◆ **Input**
+ + + + + + +

(* ===== verification/Mad.v ===== *)
(** * The subnet management agent of an HCA (driver/pib_mad.c)

    The agent answers the management datagrams that reach a port of an HCA; the
    handler of PortInfo is in Port.v and the performance agent in Pma.v.  Besides
    the ports it changes, in single-host mode, the table that maps a LID to the
    address of the port that has it, and it reports changes to the InfiniBand core
    as events.

    [None] is an access outside an array: the source indexes the return path of the
    packet with a byte of the packet. *)

From S2P Require Import Prelude Mr Packet Wire Port SwitchSmp Pma Netd.

(** ** State *)

Inductive ib_event_type := IB_EVENT_PKEY_CHANGE | IB_EVENT_CLIENT_REREGISTER | IB_EVENT_PORT_ERR | IB_EVENT_PORT_ACTIVE
  | IB_EVENT_SM_CHANGE | IB_EVENT_LID_CHANGE.
#[export] Instance ib_event_type_eq_dec : EqDecision ib_event_type.
Proof. solve_decision. Defined.

(** [hd_connected] and [hd_sockaddr] are members of each port; an entry of the LID
    table that is absent is NULL. *)
Record hca_st := {
  hd_smp : list Z; hd_ports : list pib_port; hd_connected : list bool; hd_sockaddr : list (option sockaddr);
  hd_lid_table : gmap Z (option sockaddr); hd_events : list (ib_event_type * Z) }.
#[export] Instance eta_hca_st : Eta hca_st := fun s => {|
  hd_smp := hd_smp s; hd_ports := hd_ports s; hd_connected := hd_connected s; hd_sockaddr := hd_sockaddr s;
  hd_lid_table := hd_lid_table s; hd_events := hd_events s |}.

Definition IB_MGMT_METHOD_REPORT : Z := 0x06.
Definition IB_MGMT_METHOD_REPORT_RESP : Z := 0x86.
Definition IB_MGMT_MAD_STATUS_BAD_VERSION : Z := 0x0004.
Definition PIB_SMP_ATTR_SM_INFO : Z := 0x0020.
Definition IB_PORT_SM : Z := Z.shiftl 1 1.
Definition IB_PORT_SM_DISABLED : Z := Z.shiftl 1 10.
Definition RDMA_NODE_IB_CA : Z := 1.
Definition IB_PORT_ACTIVE : Z := 4.

Definition h_smp : M hca_st (list Z) := gets hd_smp.
Definition h_get (f : fld) : M hca_st Z := let! smp := h_smp in ret (be_get f smp).
Definition h_upd (f : list Z -> list Z) : M hca_st unit := modify (fun s => s <| hd_smp ::= f |>).
Definition h_set (f : fld) (v : Z) : M hca_st unit := h_upd (be_set f v).
Definition h_status (v : Z) : M hca_st unit := h_upd (smp_or_status v).
Definition h_reply : M hca_st Z := fun s => let '(r, smp) := reply (hd_smp s) in Some (r, s <| hd_smp := smp |>).
Definition h_reply_failure : M hca_st Z := fun s => let '(r, smp) := reply_failure (hd_smp s) in Some (r, s <| hd_smp := smp |>).
Definition h_port (port_num : Z) : M hca_st pib_port :=
  let! s := get in of_option (if 1 <=? port_num then hd_ports s !! Z.to_nat (port_num - 1) else None).
Definition h_upd_port (port_num : Z) (f : pib_port -> pib_port) : M hca_st unit :=
  modify (fun s => s <| hd_ports ::= alter f (Z.to_nat (port_num - 1)) |>).
Definition ib_dispatch_event (event : ib_event_type) (port_num : Z) : M hca_st unit :=
  modify (fun s => s <| hd_events ::= fun l => l ++ [(event, port_num)] |>).

Section Agent.
(** Members of the device: its description, the GUIDs, and the mode of the driver. *)
Context (node_desc : list Z) (sys_image_guid node_guid : Z) (pib_multi_host_mode : bool).

(** ** Handlers *)

Definition subn_get_nodedescription (in_port_num : Z) : M hca_st Z :=
  let! m := h_get SMP_attr_mod in
  when (negb (m =? 0)) (h_status PIB_SMP_INVALID_FIELD) ;;
  h_upd smp_clear_data ;;
  h_upd (put_bytes SMP_data (strncpy node_desc 64)) ;;
  h_reply.

Definition subn_get_nodeinfo (in_port_num : Z) : M hca_st Z :=
  h_upd smp_clear_data ;;
  let! s := get in
  h_set NI_base_version IB_MGMT_BASE_VERSION ;;
  h_set NI_class_version PIB_MGMT_CLASS_VERSION ;;
  h_set NI_node_type RDMA_NODE_IB_CA ;;
  h_set NI_node_ports (Zlen (hd_ports s)) ;;
  h_set NI_sys_image_guid sys_image_guid ;;
  h_set NI_node_guid node_guid ;;
  let! port := h_port in_port_num in
  h_set NI_port_guid (po_interface_id port) ;;
  h_set NI_partition_cap 1 ;;
  h_set NI_device_id PIB_DRIVER_DEVICE_ID ;;
  h_set NI_revision PIB_DRIVER_REVISION ;;
  h_set NI_local_port_num in_port_num ;;
  h_set NI_vendor_id 0 ;;
  h_reply.

Definition subn_get_guidinfo (in_port_num : Z) : M hca_st Z := h_upd smp_clear_data ;; h_reply_failure.
Definition subn_set_guidinfo (in_port_num : Z) : M hca_st Z := h_reply_failure.

(** Port number 0 is the port the packet came in at. *)
Definition the_port_num (attr_mod in_port_num : Z) : Z := if attr_mod =? 0 then in_port_num else attr_mod.

Definition subn_get_portinfo (in_port_num : Z) : M hca_st Z :=
  h_upd smp_clear_data ;;
  let! m := h_get SMP_attr_mod in
  let port_num := the_port_num m in_port_num in
  let! s := get in
  (if (port_num <? 1) || (Zlen (hd_ports s) <? port_num) then h_status PIB_SMP_INVALID_FIELD
   else
     let! port := h_port port_num in
     h_set PI_local_port_num port_num ;;
     h_upd (pib_subn_get_portinfo PIB_PORT_CA port)) ;;
  h_reply.

(** The entry of the old LID is cleared and that of the new one set. *)
Definition move_lid (old_lid new_lid : Z) (addr : option sockaddr) (table : gmap Z (option sockaddr)) : gmap Z (option sockaddr) :=
  if negb (old_lid =? new_lid) then
    let table := if negb (old_lid =? 0) then delete old_lid table else table in
    if negb (new_lid =? 0) then <[new_lid := addr]> table else table
  else table.

(** A connected port does not fall below INIT. *)
Definition keep_link (connected : bool) (p : pib_port) : pib_port :=
  if connected then
    p <| po_attr ::= fun a => a <| pa_phys_state := PIB_PHYS_PORT_LINK_UP |>
                                <| pa_state := if pa_state a <? IB_PORT_INIT then IB_PORT_INIT else pa_state a |> |>
  else p.

Definition set_portinfo_events (smp : list Z) (port_num old_state state old_lid old_sm_lid : Z) : M hca_st unit :=
  when (has_flag (be_get PI_clientrereg_resv_subnetto smp) 0x80) (ib_dispatch_event IB_EVENT_CLIENT_REREGISTER port_num) ;;
  when (negb (state =? IB_PORT_ACTIVE) && (old_state =? IB_PORT_ACTIVE)) (ib_dispatch_event IB_EVENT_PORT_ERR port_num) ;;
  when ((state =? IB_PORT_ACTIVE) && negb (old_state =? IB_PORT_ACTIVE)) (ib_dispatch_event IB_EVENT_PORT_ACTIVE port_num) ;;
  when (negb (old_sm_lid =? be_get PI_sm_lid smp)) (ib_dispatch_event IB_EVENT_SM_CHANGE port_num) ;;
  when (negb (old_lid =? be_get PI_lid smp)) (ib_dispatch_event IB_EVENT_LID_CHANGE port_num).

Definition subn_set_portinfo (in_port_num : Z) : M hca_st Z :=
  let! smp := h_smp in
  let port_num := the_port_num (be_get SMP_attr_mod smp) in_port_num in
  let! s := get in
  (if (port_num <? 1) || (Zlen (hd_ports s) <? port_num) then h_status PIB_SMP_INVALID_FIELD
   else
     let! port := h_port port_num in
     let! connected := of_option (hd_connected s !! Z.to_nat (port_num - 1)) in
     let! addr := of_option (hd_sockaddr s !! Z.to_nat (port_num - 1)) in
     let old_lid := pa_lid (po_attr port) in
     when (negb pib_multi_host_mode) (modify (fun s => s <| hd_lid_table ::= move_lid old_lid (be_get PI_lid smp) addr |>)) ;;
     let port' := keep_link connected (pib_subn_set_portinfo PIB_PORT_CA smp port) in
     h_upd_port port_num (fun _ => port') ;;
     set_portinfo_events smp port_num (pa_state (po_attr port)) (pa_state (po_attr port')) old_lid (pa_sm_lid (po_attr port))) ;;
  h_reply.

Definition subn_get_pkey_table (in_port_num : Z) : M hca_st Z :=
  h_upd smp_clear_data ;;
  let! m := h_get SMP_attr_mod in
  (if negb (pkey_block m =? 0) then h_status PIB_SMP_INVALID_FIELD
   else let! port := h_port in_port_num in h_upd (be_set_array SMP_data 2 (take 32 (po_pkey_table port)))) ;;
  h_reply.

(** Whether the partition, the key without the membership bit, of an entry that
    changes is not 0 before or after. *)
Definition pkey_changed (nkey okey : Z) : bool := negb (nkey =? okey) && (has_flag okey 0x7FFF || has_flag nkey 0x7FFF).

Definition subn_set_pkey_table (in_port_num : Z) : M hca_st Z :=
  let! smp := h_smp in
  (if negb (pkey_block (be_get SMP_attr_mod smp) =? 0) then h_status PIB_SMP_INVALID_FIELD
   else
     let! port := h_port in_port_num in
     let nkeys := be_array SMP_data 2 32 smp in
     let changed := existsb (fun '(nkey, okey) => pkey_changed nkey okey) (zip nkeys (po_pkey_table port)) in
     h_upd_port in_port_num (fun p => p <| po_pkey_table := nkeys |>) ;;
     when changed (ib_dispatch_event IB_EVENT_PKEY_CHANGE in_port_num)) ;;
  h_reply.

Definition subn_get_sl_to_vl_table (in_port_num : Z) : M hca_st Z := h_reply_failure.
Definition subn_set_sl_to_vl_table (in_port_num : Z) : M hca_st Z := h_reply_failure.
Definition subn_get_vl_arb_table (in_port_num : Z) : M hca_st Z := h_reply_failure.
Definition subn_set_vl_arb_table (in_port_num : Z) : M hca_st Z := h_reply_failure.

(** ** Dispatch *)

Definition h_unsupported (status : Z) : M hca_st Z := h_status status ;; h_reply.

(** SMInfo is left to the subnet manager of the port, if it has one. *)
Definition sm_info (in_port_num : Z) : M hca_st Z :=
  let! port := h_port in_port_num in
  let port_cap_flags := pa_port_cap_flags (po_attr port) in
  if has_flag port_cap_flags IB_PORT_SM_DISABLED then ret (Z.lor IB_MAD_RESULT_SUCCESS IB_MAD_RESULT_CONSUMED)
  else if has_flag port_cap_flags IB_PORT_SM then ret IB_MAD_RESULT_SUCCESS
  else h_unsupported PIB_SMP_UNSUP_METH_ATTR.

Definition process_subn_get_method (in_port_num : Z) : M hca_st Z :=
  let! attr_id := h_get SMP_attr_id in
  if attr_id =? PIB_SMP_ATTR_NODE_DESC then subn_get_nodedescription in_port_num
  else if attr_id =? PIB_SMP_ATTR_NODE_INFO then subn_get_nodeinfo in_port_num
  else if attr_id =? PIB_SMP_ATTR_GUID_INFO then subn_get_guidinfo in_port_num
  else if attr_id =? PIB_SMP_ATTR_PORT_INFO then subn_get_portinfo in_port_num
  else if attr_id =? PIB_SMP_ATTR_PKEY_TABLE then subn_get_pkey_table in_port_num
  else if attr_id =? PIB_SMP_ATTR_SL_TO_VL_TABLE then subn_get_sl_to_vl_table in_port_num
  else if attr_id =? PIB_SMP_ATTR_VL_ARB_TABLE then subn_get_vl_arb_table in_port_num
  else if attr_id =? PIB_SMP_ATTR_SM_INFO then sm_info in_port_num
  else h_unsupported PIB_SMP_UNSUP_METH_ATTR.

Definition process_subn_set_method (in_port_num : Z) : M hca_st Z :=
  let! attr_id := h_get SMP_attr_id in
  if attr_id =? PIB_SMP_ATTR_GUID_INFO then subn_set_guidinfo in_port_num
  else if attr_id =? PIB_SMP_ATTR_PORT_INFO then subn_set_portinfo in_port_num
  else if attr_id =? PIB_SMP_ATTR_PKEY_TABLE then subn_set_pkey_table in_port_num
  else if attr_id =? PIB_SMP_ATTR_SL_TO_VL_TABLE then subn_set_sl_to_vl_table in_port_num
  else if attr_id =? PIB_SMP_ATTR_VL_ARB_TABLE then subn_set_vl_arb_table in_port_num
  else if attr_id =? PIB_SMP_ATTR_SM_INFO then sm_info in_port_num
  else h_unsupported PIB_SMP_UNSUP_METH_ATTR.

(** The method switch. *)
Definition subn_by_method (in_port_num : Z) : M hca_st Z :=
  let! method := h_get SMP_method in
  let! mgmt_class := h_get SMP_mgmt_class in
  if method =? IB_MGMT_METHOD_GET then process_subn_get_method in_port_num
  else if method =? IB_MGMT_METHOD_SET then
    let! r := process_subn_set_method in_port_num in
    let! smp := h_smp in
    if smp_failed smp then ret r else process_subn_get_method in_port_num
  else if ((method =? IB_MGMT_METHOD_TRAP) || (method =? IB_MGMT_METHOD_REPORT) || (method =? IB_MGMT_METHOD_REPORT_RESP)
           || (method =? IB_MGMT_METHOD_GET_RESP)) && (mgmt_class =? IB_MGMT_CLASS_SUBN_LID_ROUTED) then ret IB_MAD_RESULT_SUCCESS
  else h_unsupported PIB_SMP_UNSUP_METHOD.

(** The packet is copied from the request first, so one buffer stands for both. *)
Definition process_subn (in_port_num : Z) : M hca_st Z :=
  let! base_version := h_get SMP_base_version in
  if negb (base_version =? IB_MGMT_BASE_VERSION) then
    h_upd (le_set SMP_status IB_MGMT_MAD_STATUS_BAD_VERSION) ;; ret (Z.lor IB_MAD_RESULT_FAILURE IB_MAD_RESULT_REPLY)
  else
    let! r := subn_by_method in_port_num in
    let! hop_ptr := h_get SMP_hop_ptr in
    if SMP_MAX_PATH_HOPS <=? hop_ptr + 1 then bug
    else h_set (Fld (SMP_return_path + Z.to_nat (hop_ptr + 1)) 1) in_port_num ;; ret r.

(** The performance agent works on the ports of the device. *)
Definition run_pma (fuel : nat) (in_port_num : Z) : M hca_st Z :=
  let! s := get in
  match pib_process_pma_mad {| nd_port_count := Zlen (hd_ports s) + 1; nd_port_start := 1 |} fuel in_port_num
          {| pm_mad := hd_smp s; pm_ports := hd_ports s |} with
  | None => bug
  | Some (r, st) => modify (fun s => s <| hd_smp := pm_mad st |> <| hd_ports := pm_ports st |>) ;; ret r
  end.

Definition process_mad (fuel : nat) (in_port_num : Z) : M hca_st Z :=
  let! method := h_get SMP_method in
  if method =? IB_MGMT_METHOD_GET_RESP then ret IB_MAD_RESULT_SUCCESS
  else
    let! mgmt_class := h_get SMP_mgmt_class in
    if (mgmt_class =? IB_MGMT_CLASS_SUBN_DIRECTED_ROUTE) || (mgmt_class =? IB_MGMT_CLASS_SUBN_LID_ROUTED) then process_subn in_port_num
    else if mgmt_class =? IB_MGMT_CLASS_PERF_MGMT then run_pma fuel in_port_num
    else ret IB_MAD_RESULT_SUCCESS.
End Agent.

+ + + + + + +

◆ **Exercise details**
In restating the data, begin at its first line, reproduce each line word for word, and conclude with the line that contains "address of the".

◆ **Task output**
(* ===== verification/Mad.v ===== *)
(** * The subnet management agent of an HCA (driver/pib_mad.c)

    The agent answers the management datagrams that reach a port of an HCA; the
    handler of PortInfo is in Port.v and the performance agent in Pma.v.  Besides
    the ports it changes, in single-host mode, the table that maps a LID to the
    address of the port that has it, and it reports changes to the InfiniBand core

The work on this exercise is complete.